BRIEF: Both the line with "(* ===== verification/Prelude.v ===== *)" and the line with "and the rate" in the records below must appear in the output, along with every line between them, exactly and with nothing added.

PROVIDED INFORMATION below:

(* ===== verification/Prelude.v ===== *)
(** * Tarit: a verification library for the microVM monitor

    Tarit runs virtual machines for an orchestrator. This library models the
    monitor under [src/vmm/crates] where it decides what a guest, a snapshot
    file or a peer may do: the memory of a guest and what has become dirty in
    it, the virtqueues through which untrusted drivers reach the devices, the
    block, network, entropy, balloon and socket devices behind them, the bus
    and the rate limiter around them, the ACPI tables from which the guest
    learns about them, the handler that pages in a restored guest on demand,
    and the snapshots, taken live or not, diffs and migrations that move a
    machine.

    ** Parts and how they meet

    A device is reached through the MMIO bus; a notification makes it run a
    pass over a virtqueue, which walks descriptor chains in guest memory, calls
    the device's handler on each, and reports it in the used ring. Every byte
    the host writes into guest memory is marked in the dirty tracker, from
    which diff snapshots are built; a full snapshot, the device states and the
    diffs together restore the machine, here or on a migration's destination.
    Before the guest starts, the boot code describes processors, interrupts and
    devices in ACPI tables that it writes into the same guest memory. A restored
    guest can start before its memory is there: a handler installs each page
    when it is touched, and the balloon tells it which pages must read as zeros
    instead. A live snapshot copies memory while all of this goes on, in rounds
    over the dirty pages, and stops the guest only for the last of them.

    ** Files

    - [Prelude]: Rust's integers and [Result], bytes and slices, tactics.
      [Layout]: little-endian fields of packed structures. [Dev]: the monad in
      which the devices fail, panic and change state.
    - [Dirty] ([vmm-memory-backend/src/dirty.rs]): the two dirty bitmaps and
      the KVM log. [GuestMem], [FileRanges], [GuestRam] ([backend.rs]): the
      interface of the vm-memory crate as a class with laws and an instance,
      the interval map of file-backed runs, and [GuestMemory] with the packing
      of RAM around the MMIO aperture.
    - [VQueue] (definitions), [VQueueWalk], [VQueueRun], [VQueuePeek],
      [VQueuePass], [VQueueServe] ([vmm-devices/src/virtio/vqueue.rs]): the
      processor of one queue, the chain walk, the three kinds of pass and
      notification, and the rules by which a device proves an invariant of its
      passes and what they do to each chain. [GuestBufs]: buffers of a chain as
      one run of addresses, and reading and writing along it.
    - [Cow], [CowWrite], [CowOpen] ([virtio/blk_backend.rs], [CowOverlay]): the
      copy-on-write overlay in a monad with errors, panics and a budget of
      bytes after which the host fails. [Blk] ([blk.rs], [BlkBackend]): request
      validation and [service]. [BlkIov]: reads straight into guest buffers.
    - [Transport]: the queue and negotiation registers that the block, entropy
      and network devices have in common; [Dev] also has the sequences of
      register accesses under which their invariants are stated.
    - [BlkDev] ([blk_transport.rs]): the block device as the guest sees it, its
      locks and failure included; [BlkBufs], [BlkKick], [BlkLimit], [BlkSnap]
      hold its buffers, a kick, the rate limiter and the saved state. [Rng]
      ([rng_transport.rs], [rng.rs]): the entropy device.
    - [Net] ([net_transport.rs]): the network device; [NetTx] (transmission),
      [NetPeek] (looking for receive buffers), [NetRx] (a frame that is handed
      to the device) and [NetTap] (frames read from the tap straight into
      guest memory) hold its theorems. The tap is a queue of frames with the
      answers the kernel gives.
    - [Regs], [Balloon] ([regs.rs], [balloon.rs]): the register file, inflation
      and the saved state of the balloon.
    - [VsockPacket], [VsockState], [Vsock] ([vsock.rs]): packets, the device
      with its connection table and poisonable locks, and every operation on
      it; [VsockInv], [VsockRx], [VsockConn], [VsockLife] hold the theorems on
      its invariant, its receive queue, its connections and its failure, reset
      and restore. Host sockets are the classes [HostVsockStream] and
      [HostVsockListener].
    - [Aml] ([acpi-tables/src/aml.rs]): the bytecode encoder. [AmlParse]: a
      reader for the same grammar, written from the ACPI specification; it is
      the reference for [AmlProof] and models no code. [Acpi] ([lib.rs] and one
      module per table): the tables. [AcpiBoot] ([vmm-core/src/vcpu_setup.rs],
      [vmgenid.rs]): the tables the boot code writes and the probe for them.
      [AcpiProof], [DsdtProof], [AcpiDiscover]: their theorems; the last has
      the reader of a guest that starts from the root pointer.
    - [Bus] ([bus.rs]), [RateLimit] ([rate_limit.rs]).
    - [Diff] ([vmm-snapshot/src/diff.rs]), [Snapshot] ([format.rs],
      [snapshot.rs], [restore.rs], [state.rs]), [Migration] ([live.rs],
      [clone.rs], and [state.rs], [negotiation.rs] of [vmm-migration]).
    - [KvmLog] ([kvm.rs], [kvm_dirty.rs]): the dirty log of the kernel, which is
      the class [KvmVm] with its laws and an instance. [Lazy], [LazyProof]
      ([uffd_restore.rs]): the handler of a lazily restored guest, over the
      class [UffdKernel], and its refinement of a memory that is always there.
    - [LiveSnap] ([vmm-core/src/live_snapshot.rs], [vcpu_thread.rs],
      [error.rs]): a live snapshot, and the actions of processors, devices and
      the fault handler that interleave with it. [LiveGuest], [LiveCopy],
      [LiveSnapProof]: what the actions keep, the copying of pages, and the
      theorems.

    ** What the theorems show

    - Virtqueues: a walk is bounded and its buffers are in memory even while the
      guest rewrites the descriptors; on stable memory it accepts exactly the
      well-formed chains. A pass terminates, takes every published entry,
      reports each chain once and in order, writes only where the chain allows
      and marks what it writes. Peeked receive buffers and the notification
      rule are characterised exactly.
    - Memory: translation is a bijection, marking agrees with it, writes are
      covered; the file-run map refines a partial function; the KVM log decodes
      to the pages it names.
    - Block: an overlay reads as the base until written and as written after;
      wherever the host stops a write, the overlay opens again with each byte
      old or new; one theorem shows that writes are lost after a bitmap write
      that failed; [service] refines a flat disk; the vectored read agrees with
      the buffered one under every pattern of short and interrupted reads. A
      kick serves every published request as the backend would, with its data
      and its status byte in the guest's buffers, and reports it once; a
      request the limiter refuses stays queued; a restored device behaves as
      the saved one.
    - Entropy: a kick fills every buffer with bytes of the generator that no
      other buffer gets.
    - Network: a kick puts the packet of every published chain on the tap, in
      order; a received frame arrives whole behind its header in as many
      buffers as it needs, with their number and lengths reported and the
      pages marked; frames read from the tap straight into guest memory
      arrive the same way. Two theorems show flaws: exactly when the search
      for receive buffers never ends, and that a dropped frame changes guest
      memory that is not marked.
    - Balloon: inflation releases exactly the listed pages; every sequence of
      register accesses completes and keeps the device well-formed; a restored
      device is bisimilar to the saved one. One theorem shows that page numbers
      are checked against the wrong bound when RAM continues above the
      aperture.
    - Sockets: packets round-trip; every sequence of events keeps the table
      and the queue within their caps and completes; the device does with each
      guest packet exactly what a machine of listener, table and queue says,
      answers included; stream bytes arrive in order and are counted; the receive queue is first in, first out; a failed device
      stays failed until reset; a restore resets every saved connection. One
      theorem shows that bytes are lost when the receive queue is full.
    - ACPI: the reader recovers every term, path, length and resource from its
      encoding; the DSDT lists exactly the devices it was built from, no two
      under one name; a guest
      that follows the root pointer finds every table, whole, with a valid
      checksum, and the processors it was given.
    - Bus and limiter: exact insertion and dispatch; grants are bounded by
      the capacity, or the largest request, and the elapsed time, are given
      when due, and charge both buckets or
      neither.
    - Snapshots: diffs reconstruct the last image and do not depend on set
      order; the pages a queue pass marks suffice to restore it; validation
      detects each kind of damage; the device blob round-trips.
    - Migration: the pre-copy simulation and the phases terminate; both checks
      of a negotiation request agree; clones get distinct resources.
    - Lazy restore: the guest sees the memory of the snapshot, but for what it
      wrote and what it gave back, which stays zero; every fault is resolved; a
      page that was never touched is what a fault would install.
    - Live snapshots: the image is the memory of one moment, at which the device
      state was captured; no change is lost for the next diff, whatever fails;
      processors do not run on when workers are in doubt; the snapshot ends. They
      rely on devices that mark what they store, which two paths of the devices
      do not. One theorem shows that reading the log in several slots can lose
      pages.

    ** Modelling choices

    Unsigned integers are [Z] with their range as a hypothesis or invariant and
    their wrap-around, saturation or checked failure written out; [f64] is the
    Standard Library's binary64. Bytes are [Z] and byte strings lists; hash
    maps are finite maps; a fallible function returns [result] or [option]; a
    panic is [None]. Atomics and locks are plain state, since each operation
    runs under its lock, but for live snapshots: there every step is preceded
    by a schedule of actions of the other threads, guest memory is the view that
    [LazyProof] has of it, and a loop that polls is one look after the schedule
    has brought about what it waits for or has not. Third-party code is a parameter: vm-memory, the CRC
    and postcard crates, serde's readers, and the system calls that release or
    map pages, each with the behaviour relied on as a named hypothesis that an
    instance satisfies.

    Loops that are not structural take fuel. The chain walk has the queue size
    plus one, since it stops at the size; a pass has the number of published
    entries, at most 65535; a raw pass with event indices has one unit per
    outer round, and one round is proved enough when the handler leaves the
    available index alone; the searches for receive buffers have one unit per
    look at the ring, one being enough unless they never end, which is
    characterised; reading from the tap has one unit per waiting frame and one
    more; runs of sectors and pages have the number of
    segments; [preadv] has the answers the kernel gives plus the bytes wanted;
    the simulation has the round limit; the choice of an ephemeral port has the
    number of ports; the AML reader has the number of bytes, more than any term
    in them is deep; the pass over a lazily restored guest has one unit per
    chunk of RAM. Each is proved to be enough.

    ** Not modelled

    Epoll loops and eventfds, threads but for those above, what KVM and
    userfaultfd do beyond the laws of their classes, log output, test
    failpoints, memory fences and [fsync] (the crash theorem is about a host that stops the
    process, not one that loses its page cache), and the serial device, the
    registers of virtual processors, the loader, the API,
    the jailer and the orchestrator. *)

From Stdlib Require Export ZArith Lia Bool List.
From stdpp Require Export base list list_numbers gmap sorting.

End of PROVIDED INFORMATION.
PROVIDED INFORMATION below:

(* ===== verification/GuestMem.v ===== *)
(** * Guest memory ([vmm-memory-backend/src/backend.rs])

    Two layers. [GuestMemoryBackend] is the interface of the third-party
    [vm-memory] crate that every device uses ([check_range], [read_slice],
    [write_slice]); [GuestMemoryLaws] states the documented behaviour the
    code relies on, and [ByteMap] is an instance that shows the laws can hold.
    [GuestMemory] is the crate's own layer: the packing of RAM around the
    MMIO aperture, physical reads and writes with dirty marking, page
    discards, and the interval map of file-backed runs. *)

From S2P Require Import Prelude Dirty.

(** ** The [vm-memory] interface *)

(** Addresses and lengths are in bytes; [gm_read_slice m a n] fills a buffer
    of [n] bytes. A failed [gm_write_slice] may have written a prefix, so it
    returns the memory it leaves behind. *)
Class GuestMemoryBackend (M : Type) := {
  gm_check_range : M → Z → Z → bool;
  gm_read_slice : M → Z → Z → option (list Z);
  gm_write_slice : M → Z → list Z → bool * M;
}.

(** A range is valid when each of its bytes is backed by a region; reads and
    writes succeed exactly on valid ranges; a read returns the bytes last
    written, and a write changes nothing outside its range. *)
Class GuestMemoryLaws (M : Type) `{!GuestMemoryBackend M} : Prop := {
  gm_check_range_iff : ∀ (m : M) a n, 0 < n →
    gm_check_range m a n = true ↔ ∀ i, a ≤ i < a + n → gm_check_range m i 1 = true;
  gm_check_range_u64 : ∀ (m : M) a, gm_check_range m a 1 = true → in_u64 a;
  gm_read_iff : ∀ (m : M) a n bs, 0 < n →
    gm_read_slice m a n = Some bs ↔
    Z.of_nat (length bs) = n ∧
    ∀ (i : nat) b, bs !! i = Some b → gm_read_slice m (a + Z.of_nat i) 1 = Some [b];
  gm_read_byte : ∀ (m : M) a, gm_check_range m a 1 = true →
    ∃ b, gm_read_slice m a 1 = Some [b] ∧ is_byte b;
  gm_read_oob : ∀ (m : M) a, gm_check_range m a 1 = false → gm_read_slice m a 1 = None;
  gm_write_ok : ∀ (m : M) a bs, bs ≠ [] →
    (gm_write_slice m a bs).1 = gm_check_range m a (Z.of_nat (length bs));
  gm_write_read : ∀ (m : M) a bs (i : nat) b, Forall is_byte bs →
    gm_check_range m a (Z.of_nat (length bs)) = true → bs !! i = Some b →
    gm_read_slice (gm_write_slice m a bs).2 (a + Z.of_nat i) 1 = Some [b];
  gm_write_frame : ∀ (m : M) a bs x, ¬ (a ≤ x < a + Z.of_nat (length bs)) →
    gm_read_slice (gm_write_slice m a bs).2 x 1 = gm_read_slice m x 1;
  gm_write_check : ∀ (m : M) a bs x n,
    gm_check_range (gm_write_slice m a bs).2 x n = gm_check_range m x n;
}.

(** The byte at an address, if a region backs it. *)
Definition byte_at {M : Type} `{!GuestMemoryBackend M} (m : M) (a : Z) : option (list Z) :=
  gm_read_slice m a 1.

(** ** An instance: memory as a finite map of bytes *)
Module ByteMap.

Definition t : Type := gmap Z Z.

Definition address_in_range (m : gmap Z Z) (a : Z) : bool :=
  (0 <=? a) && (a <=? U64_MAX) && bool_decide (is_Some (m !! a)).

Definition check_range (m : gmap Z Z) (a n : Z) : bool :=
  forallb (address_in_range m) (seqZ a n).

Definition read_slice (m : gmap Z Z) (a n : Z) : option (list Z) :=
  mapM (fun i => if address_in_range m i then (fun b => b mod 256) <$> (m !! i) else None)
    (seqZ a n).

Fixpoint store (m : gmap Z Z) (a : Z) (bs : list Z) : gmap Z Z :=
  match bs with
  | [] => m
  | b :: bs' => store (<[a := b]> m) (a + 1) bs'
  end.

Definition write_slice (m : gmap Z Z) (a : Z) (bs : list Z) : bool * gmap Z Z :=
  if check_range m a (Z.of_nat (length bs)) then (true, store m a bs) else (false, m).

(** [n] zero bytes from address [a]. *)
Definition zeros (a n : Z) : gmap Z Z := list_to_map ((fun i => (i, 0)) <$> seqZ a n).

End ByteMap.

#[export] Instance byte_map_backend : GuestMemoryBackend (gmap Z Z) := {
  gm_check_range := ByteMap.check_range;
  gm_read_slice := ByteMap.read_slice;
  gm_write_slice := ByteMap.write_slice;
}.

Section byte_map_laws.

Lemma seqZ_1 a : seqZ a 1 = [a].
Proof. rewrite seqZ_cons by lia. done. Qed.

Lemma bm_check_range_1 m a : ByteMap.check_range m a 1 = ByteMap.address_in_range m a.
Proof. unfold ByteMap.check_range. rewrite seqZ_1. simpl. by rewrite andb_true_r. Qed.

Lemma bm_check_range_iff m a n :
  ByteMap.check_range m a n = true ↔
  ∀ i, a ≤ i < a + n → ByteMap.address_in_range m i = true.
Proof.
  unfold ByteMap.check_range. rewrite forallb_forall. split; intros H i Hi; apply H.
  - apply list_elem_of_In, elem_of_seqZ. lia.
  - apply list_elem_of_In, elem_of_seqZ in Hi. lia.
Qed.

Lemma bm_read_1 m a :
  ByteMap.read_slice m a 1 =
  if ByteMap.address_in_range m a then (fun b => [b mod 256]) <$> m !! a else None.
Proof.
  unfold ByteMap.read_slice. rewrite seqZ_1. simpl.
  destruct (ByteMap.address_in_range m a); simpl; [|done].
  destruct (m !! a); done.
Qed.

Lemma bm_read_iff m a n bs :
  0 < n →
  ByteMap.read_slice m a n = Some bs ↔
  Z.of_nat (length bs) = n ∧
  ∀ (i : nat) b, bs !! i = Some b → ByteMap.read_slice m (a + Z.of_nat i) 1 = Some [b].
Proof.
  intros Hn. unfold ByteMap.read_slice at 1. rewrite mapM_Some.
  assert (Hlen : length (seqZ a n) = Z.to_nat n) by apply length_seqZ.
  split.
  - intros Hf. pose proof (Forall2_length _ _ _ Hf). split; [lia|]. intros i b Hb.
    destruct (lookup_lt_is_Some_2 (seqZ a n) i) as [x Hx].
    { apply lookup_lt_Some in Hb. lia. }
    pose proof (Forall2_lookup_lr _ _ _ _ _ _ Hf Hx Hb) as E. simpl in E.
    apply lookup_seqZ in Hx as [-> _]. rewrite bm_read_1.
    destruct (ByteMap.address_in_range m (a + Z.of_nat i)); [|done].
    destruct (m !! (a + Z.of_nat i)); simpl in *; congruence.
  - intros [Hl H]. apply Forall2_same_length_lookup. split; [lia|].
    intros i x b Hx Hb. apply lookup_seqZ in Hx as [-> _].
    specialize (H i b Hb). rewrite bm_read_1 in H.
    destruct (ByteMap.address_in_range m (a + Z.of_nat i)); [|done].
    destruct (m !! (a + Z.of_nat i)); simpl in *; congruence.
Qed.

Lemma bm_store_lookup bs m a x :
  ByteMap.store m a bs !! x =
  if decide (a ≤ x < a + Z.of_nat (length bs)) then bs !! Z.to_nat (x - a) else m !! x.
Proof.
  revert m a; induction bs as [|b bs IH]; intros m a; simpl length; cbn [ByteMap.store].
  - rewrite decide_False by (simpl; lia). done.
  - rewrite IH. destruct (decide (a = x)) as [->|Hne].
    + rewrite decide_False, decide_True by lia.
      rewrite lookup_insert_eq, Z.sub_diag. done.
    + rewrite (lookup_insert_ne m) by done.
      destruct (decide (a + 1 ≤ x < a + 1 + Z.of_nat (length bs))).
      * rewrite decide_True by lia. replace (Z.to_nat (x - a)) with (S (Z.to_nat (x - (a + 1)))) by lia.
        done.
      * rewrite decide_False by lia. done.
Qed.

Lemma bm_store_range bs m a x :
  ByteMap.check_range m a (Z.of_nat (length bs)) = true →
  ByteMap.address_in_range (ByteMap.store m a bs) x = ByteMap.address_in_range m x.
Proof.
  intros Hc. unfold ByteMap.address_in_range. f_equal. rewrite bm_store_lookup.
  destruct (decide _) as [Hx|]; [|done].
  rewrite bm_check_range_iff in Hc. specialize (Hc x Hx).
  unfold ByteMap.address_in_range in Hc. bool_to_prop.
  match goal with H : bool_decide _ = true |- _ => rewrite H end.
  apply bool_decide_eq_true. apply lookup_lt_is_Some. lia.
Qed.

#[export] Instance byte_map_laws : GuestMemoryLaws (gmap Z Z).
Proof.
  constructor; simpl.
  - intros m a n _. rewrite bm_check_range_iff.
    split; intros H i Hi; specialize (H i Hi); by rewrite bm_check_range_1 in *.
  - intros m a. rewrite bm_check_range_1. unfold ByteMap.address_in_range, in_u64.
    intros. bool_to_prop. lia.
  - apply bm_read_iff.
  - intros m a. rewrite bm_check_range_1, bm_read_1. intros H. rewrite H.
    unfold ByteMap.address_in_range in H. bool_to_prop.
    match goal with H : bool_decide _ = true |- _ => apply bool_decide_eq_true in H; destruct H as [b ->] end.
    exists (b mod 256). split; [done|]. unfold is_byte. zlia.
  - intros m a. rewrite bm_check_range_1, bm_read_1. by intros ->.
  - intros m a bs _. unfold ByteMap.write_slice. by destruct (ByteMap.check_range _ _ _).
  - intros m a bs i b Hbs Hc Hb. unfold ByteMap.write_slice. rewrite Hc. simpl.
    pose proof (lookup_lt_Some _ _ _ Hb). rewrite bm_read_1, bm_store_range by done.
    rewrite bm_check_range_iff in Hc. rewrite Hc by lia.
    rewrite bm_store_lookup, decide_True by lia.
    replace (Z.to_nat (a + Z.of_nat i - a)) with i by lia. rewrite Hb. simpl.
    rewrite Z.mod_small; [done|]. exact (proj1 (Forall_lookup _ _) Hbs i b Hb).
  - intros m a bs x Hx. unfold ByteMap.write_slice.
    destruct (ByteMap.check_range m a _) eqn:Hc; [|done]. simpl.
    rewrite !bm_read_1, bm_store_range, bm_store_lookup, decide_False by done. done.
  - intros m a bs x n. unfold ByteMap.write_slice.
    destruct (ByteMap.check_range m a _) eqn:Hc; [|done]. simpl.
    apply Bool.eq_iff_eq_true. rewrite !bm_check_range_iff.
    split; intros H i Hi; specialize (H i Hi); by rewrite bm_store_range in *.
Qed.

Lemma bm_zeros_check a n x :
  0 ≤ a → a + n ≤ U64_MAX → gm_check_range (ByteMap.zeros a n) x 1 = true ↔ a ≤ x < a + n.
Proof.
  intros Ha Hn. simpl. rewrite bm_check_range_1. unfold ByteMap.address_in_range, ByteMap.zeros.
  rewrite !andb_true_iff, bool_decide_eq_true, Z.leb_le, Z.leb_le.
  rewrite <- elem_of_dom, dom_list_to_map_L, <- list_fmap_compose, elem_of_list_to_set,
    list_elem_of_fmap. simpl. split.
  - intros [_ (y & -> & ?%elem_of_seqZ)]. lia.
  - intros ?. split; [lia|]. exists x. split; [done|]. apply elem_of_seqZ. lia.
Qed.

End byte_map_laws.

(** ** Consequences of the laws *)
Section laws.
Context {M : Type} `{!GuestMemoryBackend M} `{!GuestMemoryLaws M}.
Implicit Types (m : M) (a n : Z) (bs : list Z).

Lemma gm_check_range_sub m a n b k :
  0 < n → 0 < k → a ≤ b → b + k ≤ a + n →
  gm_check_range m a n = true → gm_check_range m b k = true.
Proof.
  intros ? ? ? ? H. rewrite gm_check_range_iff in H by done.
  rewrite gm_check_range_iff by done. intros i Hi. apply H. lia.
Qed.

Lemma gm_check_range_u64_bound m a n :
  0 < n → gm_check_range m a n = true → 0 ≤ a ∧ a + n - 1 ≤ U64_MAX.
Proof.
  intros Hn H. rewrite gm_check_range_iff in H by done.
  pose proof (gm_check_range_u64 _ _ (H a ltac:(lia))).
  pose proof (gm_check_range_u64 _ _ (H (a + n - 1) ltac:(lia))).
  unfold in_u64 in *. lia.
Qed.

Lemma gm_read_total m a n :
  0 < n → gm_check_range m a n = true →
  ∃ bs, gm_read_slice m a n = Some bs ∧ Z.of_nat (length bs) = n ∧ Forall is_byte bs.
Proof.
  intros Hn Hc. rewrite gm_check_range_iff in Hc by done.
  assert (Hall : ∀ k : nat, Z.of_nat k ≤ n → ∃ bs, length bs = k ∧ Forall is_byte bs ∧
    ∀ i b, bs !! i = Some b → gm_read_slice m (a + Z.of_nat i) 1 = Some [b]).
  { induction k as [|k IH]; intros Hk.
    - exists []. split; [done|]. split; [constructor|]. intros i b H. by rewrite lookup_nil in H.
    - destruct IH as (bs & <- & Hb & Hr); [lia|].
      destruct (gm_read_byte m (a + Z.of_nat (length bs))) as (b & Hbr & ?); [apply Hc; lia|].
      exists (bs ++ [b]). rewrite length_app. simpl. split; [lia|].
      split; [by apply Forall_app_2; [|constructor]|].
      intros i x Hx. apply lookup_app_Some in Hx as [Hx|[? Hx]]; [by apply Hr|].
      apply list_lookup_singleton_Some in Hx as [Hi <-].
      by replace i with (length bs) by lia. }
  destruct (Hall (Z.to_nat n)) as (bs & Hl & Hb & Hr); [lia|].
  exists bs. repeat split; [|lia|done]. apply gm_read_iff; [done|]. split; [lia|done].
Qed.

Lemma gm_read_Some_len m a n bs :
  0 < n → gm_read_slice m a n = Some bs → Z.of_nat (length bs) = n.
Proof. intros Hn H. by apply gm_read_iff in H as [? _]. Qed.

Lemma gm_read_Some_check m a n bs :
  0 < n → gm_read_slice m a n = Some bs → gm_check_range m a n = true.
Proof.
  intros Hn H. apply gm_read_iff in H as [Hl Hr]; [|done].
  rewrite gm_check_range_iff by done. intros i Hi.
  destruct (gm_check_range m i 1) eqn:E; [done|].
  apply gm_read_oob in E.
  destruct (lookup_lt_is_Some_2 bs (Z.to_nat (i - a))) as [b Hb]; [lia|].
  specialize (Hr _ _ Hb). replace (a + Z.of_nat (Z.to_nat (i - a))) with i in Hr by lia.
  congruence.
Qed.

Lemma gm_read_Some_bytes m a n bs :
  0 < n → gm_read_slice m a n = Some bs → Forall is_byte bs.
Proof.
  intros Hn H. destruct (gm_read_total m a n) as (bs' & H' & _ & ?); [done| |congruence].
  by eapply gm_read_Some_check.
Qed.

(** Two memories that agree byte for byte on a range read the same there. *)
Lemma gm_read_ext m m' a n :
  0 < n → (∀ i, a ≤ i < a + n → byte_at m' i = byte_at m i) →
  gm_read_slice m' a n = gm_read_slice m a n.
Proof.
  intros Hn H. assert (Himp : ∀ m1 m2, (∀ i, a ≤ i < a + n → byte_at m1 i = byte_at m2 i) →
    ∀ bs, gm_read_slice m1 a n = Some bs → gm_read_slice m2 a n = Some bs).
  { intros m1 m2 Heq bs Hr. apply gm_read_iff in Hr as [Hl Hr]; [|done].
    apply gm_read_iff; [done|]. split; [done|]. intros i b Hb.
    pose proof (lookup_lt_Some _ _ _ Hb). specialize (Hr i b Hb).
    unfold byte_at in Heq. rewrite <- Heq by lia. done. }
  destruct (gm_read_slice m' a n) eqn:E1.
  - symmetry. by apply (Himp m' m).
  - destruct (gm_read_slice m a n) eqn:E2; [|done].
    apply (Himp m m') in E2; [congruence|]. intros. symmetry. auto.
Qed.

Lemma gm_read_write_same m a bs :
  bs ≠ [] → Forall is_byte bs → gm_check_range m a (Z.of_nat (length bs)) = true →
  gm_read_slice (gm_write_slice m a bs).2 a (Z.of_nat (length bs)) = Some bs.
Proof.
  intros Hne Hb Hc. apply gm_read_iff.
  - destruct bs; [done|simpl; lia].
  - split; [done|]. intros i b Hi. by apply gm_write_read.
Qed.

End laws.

End of PROVIDED INFORMATION.

SOLUTION TO THIS EXERCISE:
(* ===== verification/Prelude.v ===== *)
(** * Tarit: a verification library for the microVM monitor

    Tarit runs virtual machines for an orchestrator. This library models the
    monitor under [src/vmm/crates] where it decides what a guest, a snapshot
    file or a peer may do: the memory of a guest and what has become dirty in
    it, the virtqueues through which untrusted drivers reach the devices, the
    block, network, entropy, balloon and socket devices behind them, the bus
    and the rate limiter around them, the ACPI tables from which the guest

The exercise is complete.